Toename melkproductie per ha zet door
In 2017 nam de intensiteit (uitgedrukt in fosfaat GVE per ha) van melkveebedrijven waarop het Landelijk Meetnet effecten Mestbeleid (LMM) is gericht, in alle regio’s iets af. Ook was er een afname van het aantal GVE per bedrijf in 2017, wat het gevolg is van maatregelen om de fosfaatproductie in melkveemest terug te dringen (Fosfaatreductieregeling). Echter, de melkproductie per dier nam toe en ook de melkproductie per ha steeg ondanks de afname in GVE en een groter areaal cultuurgrond per bedrijf.
Stikstofbodemoverschotten vergelijkbaar met 2016
De stikstofbemesting met dierlijke mest en kunstmest lag in 2017 op een hoger niveau, maar hier staat tegenover dat de afvoer in de vorm van melk gemiddeld genomen ook toenam. Het gebruik van stikstofkunstmest is gestegen in 2017 in bijna alle regio’s (5-7 kg per ha), de Lössregio uitgezonderd. Daarbovenop is ook het gebruik van stikstof uit dierlijke mest gestegen. In de Veen- en Lössregio is het dierlijk mestgebruik gestegen met 16-19 kg per ha en in de Zand- en Kleiregio is dat minder (2-3 kg per ha). De hoeveelheid stikstof die kan uitspoelen naar het grondwater (stikstofbodemoverschot) wordt, veenbedrijven uitgezonderd, hoofdzakelijk bepaald door de aan- en afvoer op het bedrijf. Het stikstofbodemoverschot steeg beperkt in de Klei- en Zandregio (3 kg per ha) en nam af in de andere regio’s. De aanvoer van voedermiddelen nam af evenals de afvoer van dierlijke mest. De aanvoer van kunstmest nam toe.
Steeds minder uitspoeling door hogere efficiëntie bij gebruik van nutriënten
De uitspoeling van nitraat bij melkveebedrijven in het basismeetnet van het LMM is in de periode 1991-2016 zichtbaar gedaald. Dit betekent dat het bovenste grondwater schoner is. Een belangrijke reden hiervoor is een forse daling in het gebruik van kunstmest en dierlijke mest (ruim 30% lager). De overschotten (aanvoer minus afvoer) aan stikstof en fosfaat per ha zijn mede daarom ook afgenomen.

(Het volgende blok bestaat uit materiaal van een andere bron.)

(** An entry of the new matrix is the old edge or the way through [k]. *)
Lemma new_edge x y w :
  k < x < total -> k < y < total ->
  (re_lang (mget g' x y) w <->
   re_lang (mget g x y) w \/
   exists a b c, w = a ++ b ++ c /\ re_lang (mget g x k) a /\
     re_lang (ReStar (mget g k k)) b /\ re_lang (mget g k y) c).
Proof.
  intros Hx Hy. unfold g'. destruct (eliminate_state_spec total k g Hg Hk) as [_ ->].
  case_decide as Hd.
  - rewrite re_or_lang, !re_then_lang. cbn [re_lang]. setoid_rewrite re_then_lang. cbn [re_lang].
    setoid_rewrite re_star_lang. split; (intros [?|Hw]; [by left|right]).
    + destruct Hw as (? & c & -> & (a & b & -> & ? & ?) & ?). exists a, b, c. by rewrite <-app_assoc.
    + destruct Hw as (a & b & c & -> & ? & ? & ?). exists (a ++ b), c. rewrite <-app_assoc. eauto 8.
  - split; [by left|]. intros [?|(a & b & c & -> & Ha & _ & Hc)]; [done|]. exfalso. apply Hd.
    split_and!; try lia; intros E; [rewrite E in Ha|rewrite E in Hc]; done.
Qed.

Lemma star_mpath u v j :
  re_lang (ReStar (mget g k k)) u -> mpath g k k v j -> mpath g k k (u ++ v) j.
Proof.
  intros (ws & -> & Hws) Hv. induction Hws as [|x ws Hx _ IH]; simpl; [done|].
  rewrite <-app_assoc. by eapply mpath_step.
Qed.

Lemma eliminate_sound i w j :
  mpath g' (S k) i w j -> k < i < total -> k < j < total -> mpath g k i w j.
Proof.
  intros Hp Hi Hj. pose proof (proj1 (eliminate_state_spec total k g Hg Hk)) as Hg'. induction Hp as [i w j He|i u m v j He Hm Hp IH].
  - apply new_edge in He as [He|(a & b & c & -> & Ha & Hb & Hc)]; [by constructor| |done..].
    eapply mpath_step; [exact Ha|lia|]. apply star_mpath; [done|]. by constructor.
  - destruct (decide (m < total)) as [Hmt|Hmt]; [|exfalso; revert He; unfold g'; rewrite (mget_out total) by (done || lia); done].
    specialize (IH ltac:(lia) Hj).
    apply new_edge in He as [He|(a & b & c & -> & Ha & Hb & Hc)]; [| |done|lia].
    + eapply mpath_step; [exact He|lia|done].
    + rewrite <-!app_assoc. eapply mpath_step; [exact Ha|lia|]. apply star_mpath; [done|].
      eapply mpath_step; [exact Hc|lia|done].
Qed.

(** A path of the old matrix: from a later state it is a path of the new one;
    from [k] it loops there and then leaves. *)
Lemma eliminate_complete i w j :
  mpath g k i w j -> k < j < total ->
  (k < i < total -> mpath g' (S k) i w j) /\
  (i = k -> exists u v, w = u ++ v /\ re_lang (ReStar (mget g k k)) u /\
     (re_lang (mget g k j) v \/
      exists m x y, v = x ++ y /\ k < m < total /\ re_lang (mget g k m) x /\ mpath g' (S k) m y j)).
Proof.
  intros Hp Hj. induction Hp as [i w j He|i u m v j He Hm Hp IH].
  - split.
    + intros Hi. apply mpath_edge, new_edge; [done..|]. by left.
    + intros ->. exists [], w. split; [done|]. split; [by exists []|by left].
  - destruct (decide (m < total)) as [Hmt|Hmt]; [|exfalso; revert He; rewrite (mget_out total) by (done || lia); done].
    destruct (IH Hj) as [IHlater IHk]. clear IH. split.
    + intros Hi. destruct (decide (m = k)) as [->|Hne].
      * destruct (IHk eq_refl) as (a & b & -> & Ha & Hb). destruct Hb as [Hb|(m & x & y & -> & Hm' & Hx & Hy)].
        -- apply mpath_edge, new_edge; [done..|]. right. exists u, a, b. done.
        -- apply (mpath_word _ _ _ ((u ++ a ++ x) ++ y)); [by rewrite <-!app_assoc|].
           apply (mpath_step _ _ _ _ m); [|lia|exact Hy]. apply new_edge; [done..|]. right. exists u, a, x. done.
      * apply (mpath_step _ _ _ _ m); [|lia|apply IHlater; lia]. apply new_edge; [done|lia|]. by left.
    + intros ->. destruct (decide (m = k)) as [->|Hne].
      * destruct (IHk eq_refl) as (a & b & -> & (ws & -> & Hws) & Hb). exists (u ++ concat ws), b.
        split; [by rewrite app_assoc|]. split; [|done]. exists (u :: ws). split; [done|]. by constructor.
      * exists [], (u ++ v). split; [done|]. split; [by exists []|]. right. exists m, u, v.
        split; [done|]. split; [lia|]. split; [done|]. apply IHlater. lia.
Qed.
End Eliminate.

Lemma eliminate_all total n g :
  square total g -> n <= total ->
  let g' := foldl (eliminate_state total) g (seq 0 n) in
  square total g' /\
  (forall i w j, n <= i < total -> n <= j < total -> mpath g' n i w j <-> mpath g 0 i w j).
Proof.
  intros Hg. induction n as [|n IH]; intros Hn; [done|].
  rewrite seq_S, foldl_app. cbn [foldl]. destruct IH as [Hsq Hp]; [lia|]. simpl in Hsq, Hp.
  set (gn := foldl (eliminate_state total) g (seq 0 n)) in *. clearbody gn.
  split; [by apply eliminate_state_spec|]. intros i w j Hi Hj. rewrite <-Hp by lia. split.
  - intros H. eapply eliminate_sound; [exact Hsq|lia|exact H|lia|lia].
  - intros H. eapply (eliminate_complete total n gn Hsq ltac:(lia)); [exact H|lia|lia].
Qed.

(** ** The initial matrix *)

Definition covers_target (m : list (nat * ranges)) (t b : nat) : Prop :=
  exists rs, (t, rs) ∈ m /\ covers rs b.

Lemma covers_app rs1 rs2 b : covers (rs1 ++ rs2) b <-> covers rs1 b \/ covers rs2 b.
Proof. unfold covers. setoid_rewrite elem_of_app. naive_solver. Qed.

Lemma covers_one lo hi b : covers [(lo, hi)] b <-> lo <= b <= hi.
Proof. rewrite covers_cons. pose proof (covers_nil b). simpl. tauto. Qed.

Update van resultaten melkveebedrijven op agrimatie
Bovenstaande blijkt uit de nieuwste resultaten van het LMM-project dat het RIVM en Wageningen Economic Research gezamenlijk uitvoeren in opdracht van het ministerie van Landbouw, Natuur en Voedselkwaliteit. De resultaten voor de melkveebedrijven in het Basismeetnet worden in verschillende artikelen gepresenteerd, waarbij elk artikel ingaat op een thema waarbij een aantal indicatoren in één of meerdere figuren in beeld wordt gebracht.
De artikelen zijn:
Grond (bedrijfsomvang)
Gewassen (bouwplan, biologische teelt en winterbedekking)
Dieren (bedrijfsomvang en veebezetting)
Melkproductie
Graslandmanagement (graslandgebruik en stikstofbemesting grasland)
Bemesting (stikstof en fosfaat)
Overschotten (stikstofbedrijfsoverschot, stikstofbodemoverschot, fosfaatbedrijfsoverschot)
Overige kenmerken (najaarsbeweiding en opslagcapaciteit dierlijke mest)
Waterkwaliteit (nitraatconcentratie in het uitspoelingswater)
Bij deze update (december 2018) zijn de artikelen die betrekking hebben op de landbouwpraktijk (alle artikelen met uitzondering van het artikel over de waterkwaliteit), aangevuld met de voorlopige resultaten voor het jaar 2017. Bij de eerstvolgende update, naar verwachting net voor de zomerperiode in 2019, zullen de definitieve resultaten worden gepubliceerd.
Over LMM
Het LMM is ontwikkeld om de effecten van het Nederlandse mestbeleid op de nutriëntenemissies, en vooral de nitraatemissie, uit landbouwbronnen naar het grond- en oppervlaktewater te meten en de effecten van veranderingen in de landbouwpraktijk op deze emissie te volgen. Het RIVM is verantwoordelijk voor de metingen van de waterkwaliteit en Wageningen Economic Research is verantwoordelijk voor de vastlegging van de landbouwpraktijk.. Meer informatie over de waterkwaliteit en de gebruikte methoden wordt gegeven op www.rivm.nl. De waterkwaliteitsgegevens van het Basismeetnet kunnen zelf geselecteerd worden op lmm.rivm.nl.